24.8.04

El enigma de Najaf


Hace tres semanas, cuando empezaron los combates frontales en Najaf entre las tropas estadunidenses de ocupación (auxiliadas por 2 mil peleles iraquíes) y los milicianos de Moqtada al Sadr, el resultado de la confrontación parecía evidente: se trataba de una apuesta entre los defensores de la localidad, un puñado de fundamentalistas mal entrenados y peor equipados, aislados en el ámbito internacional, provistos de armas ligeras y escasos de artillería, y los invasores: tropas de la máxima potencia mundial, dotados de equipo de alta tecnología y respaldados por la más poderosa aviación militar del planeta, por tanques de última generación, por una estructura de inteligencia dotada de satélites, por la poderosa (aunque no omnipotente) diplomacia de Estados Unidos y por recursos económicos casi infinitos. Tal vez los últimos combatientes del llamado Ejército del Mehdi resulten descuartizados hoy o mañana. Pero aun en ese caso es impresionante la incapacidad de los sitiadores para obtener una victoria militar rápida sobre sus paupérrimos adversarios.
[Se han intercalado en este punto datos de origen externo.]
(* ===== verification/AuthorizationLaws.v ===== *)
(** * AuthorizationLaws: what an authorization is bound to

    Production is authorized exactly when the active manifest is approved and bound
    to the snapshot, the rules and the code at hand; forward only by a sealed handoff
    that is valid for this very configuration, on the testnet. *)
From S2P Require Import Prelude PyDecimal PyValue Sha256 Canonical Receipts Database Repository Ledger StrategyPackage.
From S2P Require Import StrategyManifest ForwardHandoff RiskTiers Cycle OperatorProfile StrategyAuthorization.
From Stdlib Require Import Ascii.
Local Open Scope Z_scope.

(** ** Identities *)

#[local] Opaque hexdigest.

Lemma str_eqb_refl (s : string) : String.eqb s s = true.
Proof. by apply String.eqb_eq. Qed.

Lemma identity_binding_eq id version rules code package id' version' rules' code' package' :
  py_eqb (identity_binding id version rules (VStr code) (VStr package))
    (identity_binding id' version' rules' (VStr code') (VStr package')) = true <->
  id = id' /\ version = version' /\ rules = rules' /\ code = code' /\ package = package'.
Proof.
  cbn. rewrite !andb_true_iff, !String.eqb_eq. tauto.
Qed.

Lemma identity_inv {H : StrategySources} id version rules i : strategy_package_identity id version rules = Ok i ->
  id <> EmptyString /\ version <> EmptyString /\ py_len rules = 64%nat /\
  pi_strategy_id i = id /\ pi_strategy_version i = version /\ pi_rules_hash i = rules /\
  _strategy_code_hash id = Ok (pi_strategy_code_hash i) /\
  pi_strategy_package_hash i = _strategy_package_hash id version rules (pi_strategy_code_hash i).
Proof.
  unfold strategy_package_identity. intros E. inv_res. apply Ok_inj in E as <-. split_bools. simpl.
  split_and!; try done; [by destruct id|by destruct version|by apply Nat.eqb_eq].
Qed.

Lemma get_candidate_some id c : get_candidate id = Ok c -> sc_candidate_id c = id /\ c ∈ CANDIDATE_REGISTRY.
Proof.
  unfold get_candidate. destruct (List.find _ _) as [d|] eqn:E; [|done]. intros [= ->].
  apply find_some in E as [E1 E2]. split; [by apply String.eqb_eq|by apply list_elem_of_In].
Qed.

(** No registered candidate is approved for execution. *)
Lemma registry_runs_nothing c : c ∈ CANDIDATE_REGISTRY -> sc_execution_eligible c = false.
Proof. revert c. apply Forall_forall. repeat constructor. Qed.

Lemma same_set_iff l m : same_set l m = true <-> forall s, s ∈ l <-> s ∈ m.
Proof.
  unfold same_set. rewrite andb_true_iff, !forallb_forall. split.
  - intros [H1 H2] s. split; intros Hs%list_elem_of_In; [apply H1 in Hs|apply H2 in Hs]; by apply bool_decide_eq_true in Hs.
  - intros Hs. split; intros s Hi%list_elem_of_In; apply bool_decide_eq_true; by apply Hs.
Qed.

Lemma written_text_some v s : written_text v = Some s <-> v = VStr s /\ strip s <> EmptyString.
Proof.
  destruct v; simpl; try (split; [done|by intros [? _]]).
  destruct (strip s0) eqn:E; simpl; split; try done; [by intros [[= ->] Hs]; rewrite E in Hs| |].
  - intros [= ->]. by rewrite E.
  - by intros [[= ->] _].
Qed.

Lemma nonempty_text_iff v s : nonempty_text v = Some s <-> v = VStr s /\ s <> EmptyString.
Proof.
  split; [apply nonempty_text_some|]. intros [-> Hs]. by destruct s.
Qed.

(** ** Production *)

Section production.
Context {M : ManifestFile} {H : StrategySources} (execution_symbols : list string).

(** The manifest [m] approves opening [symbol] with [rules] under the snapshot
    [config] whose hash is [hash]. *)
Record production_bound (config : PyDict) (hash symbol : string) (m : CanonicalStrategyManifest) (rules : StrategyRules) : Prop := {
  pb_loaded : load_canonical_strategy_manifest = Ok m;
  pb_approved : is_approved m = true;
  pb_registered : exists c, get_candidate (mf_strategy_id m) = Ok c /\ sc_version c = mf_strategy_version m;
  pb_executable : mf_strategy_id m <> AGGRESSIVE;
  pb_universe : forall s, s ∈ mf_eligible_execution_symbols m <-> s ∈ execution_symbols;
  pb_symbol : symbol ∈ execution_symbols;
  pb_evidence : exists ref, py_get (mf_validation_evidence m) "report_ref" = VStr ref /\ strip ref <> EmptyString;
  pb_approval : exists who when, py_get (mf_approval m) "approved_by" = VStr who /\ who <> EmptyString /\
                                 py_get (mf_approval m) "approved_at" = VStr when /\ when <> EmptyString;
  pb_snapshot : mf_config_snapshot_hash m = Some hash;
  pb_declared : py_eqb (py_get config "canonical_strategy_manifest") (manifest_identity m) = true;
  pb_code : _strategy_code_hash (mf_strategy_id m) = Ok (mf_strategy_code_hash m);
  pb_package : _strategy_package_hash (mf_strategy_id m) (mf_strategy_version m) (mf_rules_hash m) (mf_strategy_code_hash m)
               = mf_strategy_package_hash m;
  pb_rules : exists r raw, py_get config "strategy_rules" = VDict r raw /\ make_StrategyRules raw = Ok rules /\
             strategy_rules_hash rules = mf_rules_hash m /\
             py_str (py_get (entry_rules rules) "candidate_id") = mf_strategy_id m }.

Lemma may_be_approved_registered c id : get_candidate id = Ok c -> may_be_approved c id = true <-> id <> AGGRESSIVE.
Proof.
  intros (_ & Hc%registry_runs_nothing)%get_candidate_some. unfold may_be_approved. rewrite Hc, andb_false_r, orb_false_r.
  by rewrite negb_true_iff, String.eqb_neq.
Qed.

(** The code at hand has the identity that a loaded manifest declares. *)
Lemma runtime_identity_matches m : manifest_wf m ->
  (exists i, runtime_identity m = Ok i /\ py_eqb (snapshot_binding i) (manifest_identity m) = true) <->
  _strategy_code_hash (mf_strategy_id m) = Ok (mf_strategy_code_hash m) /\
  _strategy_package_hash (mf_strategy_id m) (mf_strategy_version m) (mf_rules_hash m) (mf_strategy_code_hash m)
    = mf_strategy_package_hash m.
Proof.
  intros Hm. unfold runtime_identity, snapshot_binding, manifest_identity. split.
  - intros (i & Hi & He). apply identity_inv in Hi as (_ & _ & _ & _ & _ & _ & Hc & Hp).
    apply identity_binding_eq in He as (_ & _ & _ & E1 & E2). rewrite E1 in Hc, Hp. rewrite E2 in Hp. exact (conj Hc (eq_sym Hp)).
  - intros [Hc Hp].
    exists (mkIdentity (mf_strategy_id m) (mf_strategy_version m) (mf_rules_hash m) (mf_strategy_code_hash m) (mf_strategy_package_hash m)).
    split; [|by apply identity_binding_eq]. unfold strategy_package_identity. rewrite Hc, <- Hp.
    pose proof (mw_strings m Hm) as Hs. pose proof (mw_hashes m Hm) as Hh.
    rewrite !Forall_cons in Hs. rewrite !Forall_cons in Hh. destruct Hs as (_ & Hs1 & Hs2 & _), Hh as (Hh & _).
    destruct (mf_strategy_id m); [done|]. destruct (mf_strategy_version m); [done|]. by rewrite Hh.
Qed.

Lemma bound_rules_some m config rules : bound_rules m config = Ok (Some rules) <->
  py_eqb (py_get config "canonical_strategy_manifest") (manifest_identity m) = true /\
  (exists i, runtime_identity m = Ok i /\ py_eqb (snapshot_binding i) (manifest_identity m) = true) /\
  exists r raw, py_get config "strategy_rules" = VDict r raw /\ make_StrategyRules raw = Ok rules /\
    strategy_rules_hash rules = mf_rules_hash m /\ py_str (py_get (entry_rules rules) "candidate_id") = mf_strategy_id m.
Proof.
  unfold bound_rules. split.
  - intros (i & Hi & E)%res_bind_inv. destruct (py_eqb (py_get _ _) _) eqn:E1; [|done].
    destruct (py_eqb (snapshot_binding i) _) eqn:E2; [|done]. cbn [negb orb] in E.
    destruct (py_get config "strategy_rules") as [| | | | | |r raw]; try done.
    apply res_bind_inv in E as (rules' & Hr & E). destruct (_ && _) eqn:E3; [|done].
    apply Ok_inj in E as [= ->]. apply andb_true_iff in E3 as [E3%String.eqb_eq E4%String.eqb_eq].
    split; [done|]. split; [by exists i|]. by exists r, raw.
  - intros (E1 & (i & Hi & E2) & r & raw & Er & Hr & E3 & E4). rewrite Hi. unfold mbind at 1, res_bind at 1. rewrite E1, E2, Er. cbn [negb orb].
    rewrite Hr. unfold mbind, res_bind.
    by rewrite E3, E4, !str_eqb_refl.
Qed.

(** The authorization of a manifest that binds the snapshot. *)
Definition production_grant (m : CanonicalStrategyManifest) (rules : StrategyRules) (hash : string) (a : ProductionAuthorization) : Prop :=
  pa_reason a = "AUTHORIZED"%string /\ pa_candidate_id a = Some (mf_strategy_id m) /\
  pa_candidate_version a = Some (mf_strategy_version m) /\ pa_rules a = Some rules /\
  pa_strategy_code_hash a = Some (mf_strategy_code_hash m) /\ pa_strategy_package_hash a = Some (mf_strategy_package_hash m) /\
  pa_config_snapshot_hash a = Some hash /\ pa_eligible_execution_symbols a = mf_eligible_execution_symbols m.

Lemma production_checked_sound config hash symbol a :
  production_checked execution_symbols config hash symbol = Ok a -> pa_authorized a = true ->
  exists c h m rules, config = Some c /\ hash = Some h /\ production_bound c h symbol m rules /\ production_grant m rules h a.
Proof.
  unfold production_checked. intros (m & Hm & E)%res_bind_inv Ha. pose proof (loaded_manifest_wf m Hm) as Hwf.
  destruct (is_approved m) eqn:Hap; simpl in E; [|by apply Ok_inj in E as <-].
  apply res_bind_inv in E as (c & Hc & E).
  destruct (may_be_approved c _) eqn:Hmay; simpl in E; [|by apply Ok_inj in E as <-].
  apply (may_be_approved_registered _ _ Hc) in Hmay.
  destruct (String.eqb (mf_strategy_version m) _) eqn:Hv; simpl in E; [|by apply Ok_inj in E as <-]. apply String.eqb_eq in Hv.
  destruct (same_set _ _) eqn:Hset; simpl in E; [|by apply Ok_inj in E as <-].
  pose proof (proj1 (same_set_iff _ _) Hset) as Hset'.
  destruct (bool_decide (symbol ∈ _)) eqn:Hsym; simpl in E; [|by apply Ok_inj in E as <-]. apply bool_decide_eq_true in Hsym.
  destruct (written_text _) as [ref|] eqn:Href; [|by apply Ok_inj in E as <-]. apply written_text_some in Href.
  destruct (nonempty_text (py_get _ "approved_by")) as [who|] eqn:Hwho; [|by apply Ok_inj in E as <-].
  destruct (nonempty_text (py_get _ "approved_at")) as [at'|] eqn:Hat; [|by apply Ok_inj in E as <-].
  apply nonempty_text_some in Hwho, Hat.
  destruct hash as [h|]; [|by apply Ok_inj in E as <-]. destruct config as [cfg|]; [|by apply Ok_inj in E as <-].
  destruct (str_truthy h) eqn:Hh; simpl in E; [|by apply Ok_inj in E as <-].
  destruct (bool_decide (mf_config_snapshot_hash m = _)) eqn:Hs; simpl in E; [|by apply Ok_inj in E as <-].
  apply bool_decide_eq_true in Hs. apply res_bind_inv in E as (o & Ho & E).
  destruct o as [rules|]; apply Ok_inj in E as <-; [|done].
  apply bound_rules_some in Ho as (Hd & Hi & Hr). apply (runtime_identity_matches m Hwf) in Hi as [Hcode Hpkg].
  exists cfg, h, m, rules. split_and!; try done.
  - constructor; try done; [by exists c|by apply Hset'|by exists ref|].
    exists who, at'. by destruct Hwho, Hat.
  - by unfold production_grant; simpl; rewrite <- Hv.
Qed.

Lemma production_checked_complete c h symbol m rules : production_bound c h symbol m rules ->
  exists a, production_checked execution_symbols (Some c) (Some h) symbol = Ok a /\ pa_authorized a = true.
Proof.
  intros []. pose proof (loaded_manifest_wf m pb_loaded0) as Hwf. unfold production_checked. rewrite pb_loaded0. simpl.
  rewrite pb_approved0. simpl. destruct pb_registered0 as (cand & Hc & Hv). rewrite Hc. simpl.
  rewrite (proj2 (may_be_approved_registered _ _ Hc) pb_executable0). simpl. rewrite Hv, str_eqb_refl. simpl.
  rewrite (proj2 (same_set_iff _ _) pb_universe0), (bool_decide_eq_true_2 _ (proj2 (pb_universe0 symbol) pb_symbol0)). simpl.
  destruct pb_evidence0 as (ref & Href). rewrite (proj2 (written_text_some _ _) Href).
  destruct pb_approval0 as (who & at' & E1 & E2 & E3 & E4).
  rewrite (proj2 (nonempty_text_iff _ _) (conj E1 E2)), (proj2 (nonempty_text_iff _ _) (conj E3 E4)).
  destruct (mw_approved m Hwf pb_approved0) as (_ & _ & _ & (h' & Hh' & Hne) & _). rewrite pb_snapshot0 in Hh'.
  injection Hh' as <-. assert (str_truthy h = true) as -> by (by destruct h). simpl.
  rewrite (bool_decide_eq_true_2 _ pb_snapshot0). simpl.
  rewrite (proj2 (bound_rules_some m c rules)); [by eexists|]. split; [done|]. split; [|done].
  by apply (runtime_identity_matches m Hwf).
Qed.

Lemma resolve_authorized config hash symbol a :
  resolve_production_authorization execution_symbols config hash symbol = Ok a -> pa_authorized a = true ->
  production_checked execution_symbols config hash symbol = Ok a.
Proof.
  unfold resolve_production_authorization. destruct (production_checked _ _ _ _) as [b|e]; [by intros [= ->]|].
  destruct (caught_reading e); [|done]. by intros [= <-].
Qed.

(** C6. Production is authorized for a symbol and a snapshot exactly when the active
    manifest loads and is APPROVED, names a registered candidate of that version that
    is not the aggressive one (no registered candidate is executable by itself), its
    eligible symbols are the whole execution universe and hold the symbol, it has
    written evidence, an approver and a date, it is bound to the hash of the snapshot,
    the snapshot declares the same identity and carries rules with the approved hash
    that name the candidate, and the sources at hand still have the approved code and
    package hashes.  The authorization carries exactly these identities. *)
Theorem production_authorized_iff config hash symbol :
  (forall a, resolve_production_authorization execution_symbols config hash symbol = Ok a -> pa_authorized a = true ->
     exists c h m rules, config = Some c /\ hash = Some h /\ production_bound c h symbol m rules /\ production_grant m rules h a) /\
  (forall c h m rules, config = Some c -> hash = Some h -> production_bound c h symbol m rules ->
     exists a, resolve_production_authorization execution_symbols config hash symbol = Ok a /\ pa_authorized a = true).
Proof.
  split.
  - intros a E Ha. exact (production_checked_sound config hash symbol a (resolve_authorized _ _ _ _ E Ha) Ha).
  - intros c h m rules -> -> Hb. destruct (production_checked_complete _ _ _ _ _ Hb) as (a & Ea & Ha).
    exists a. unfold resolve_production_authorization. by rewrite Ea.
Qed.
End production.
La primera respuesta que se me ocurre para despejar el enigma es que las fuerzas armadas estadunidenses ya no son lo que eran y que su capacidad real de combate está muy por debajo de su fama. Hay varios elementos que apuntan a un declive semejante: la reducción de las tropas regulares operada tras la primera guerra del Golfo y la desaparición de la URSS, el obligado envío a la línea de combate de integrantes de la Guardia Nacional --es decir, de soldados de fin de semana--, así como la privatización descabellada de servicios al interior de las fuerzas armadas, privatización que obliga a depender de contratistas particulares en tareas tan diversas como el abastecimiento de posiciones, el alimento de la tropa y hasta los interrogatorios de enemigos capturados. Si a esos factores se suman las enemistades crecientes entre las distintas armas, entre militares y civiles, entre contratistas rivales y entre procónsules y marionetas, así como el sueño imposible de los mandos estadunidenses de reducir a cero las bajas propias, es posible visualizar una fuerza militar abrumadora en el papel, pero paralizada y debilitada por sus problemas internos.

Algunos medios occidentales han optado por suponer que no hay en los agresores torpeza ni debilidad, sino prudencia, y que la toma final de Najaf se ha demorado en forma deliberada para evitar una carnicería de civiles, la destrucción de los lugares santos de la ciudad y una reacción furibunda de los chiítas de todo el mundo. Esa hipótesis sobrestima, a mi entender, la sensibilidad y la agudeza del actual gobierno estadunidense, el cual no habría tenido reparos en ordenar la destrucción de los budas monumentales afganos si detrás de éstos se hubiesen escondido los talibanes. De hecho, si a la administración de Bush le preocuparan las bajas civiles y las iras musulmanas, se habría abstenido de invadir y ocupar Irak, y hoy no estaría chapoteando en las arenas movedizas de esa nación árabe como consecuencia de la guerra criminal y estúpida emprendida por el propio Bush hace ya casi año y medio.

Una tercera explicación posible a la decepcionante productividad de los esfuerzos bélicos estadunidenses en Najaf es que tales esfuerzos no están orientados a la toma de la ciudad santa, la liquidación del Ejército del Mehdi y la estabilización en general de Irak, sino a impulsar las cotizaciones petroleras en los mercados internacionales. Ese impacto del conflicto en el sur de Irak representa un severo golpe a las economías europeas y asiáticas e incluso perjudica a la de Estados Unidos, tomada en conjunto, pero favorece a los entornos corporativos petroleros con sede en Texas, de los que forman parte los dos Bush. Tal vez la destrucción y las muertes --de civiles y militares, de iraquíes y estadunidenses-- en Najaf sean el medio escogido esta vez para optimizar las utilidades de los accionistas amigos, y acaso el famoso clérigo atrincherado sea un instrumento involuntario en manos de los encargados de operar las cotizaciones.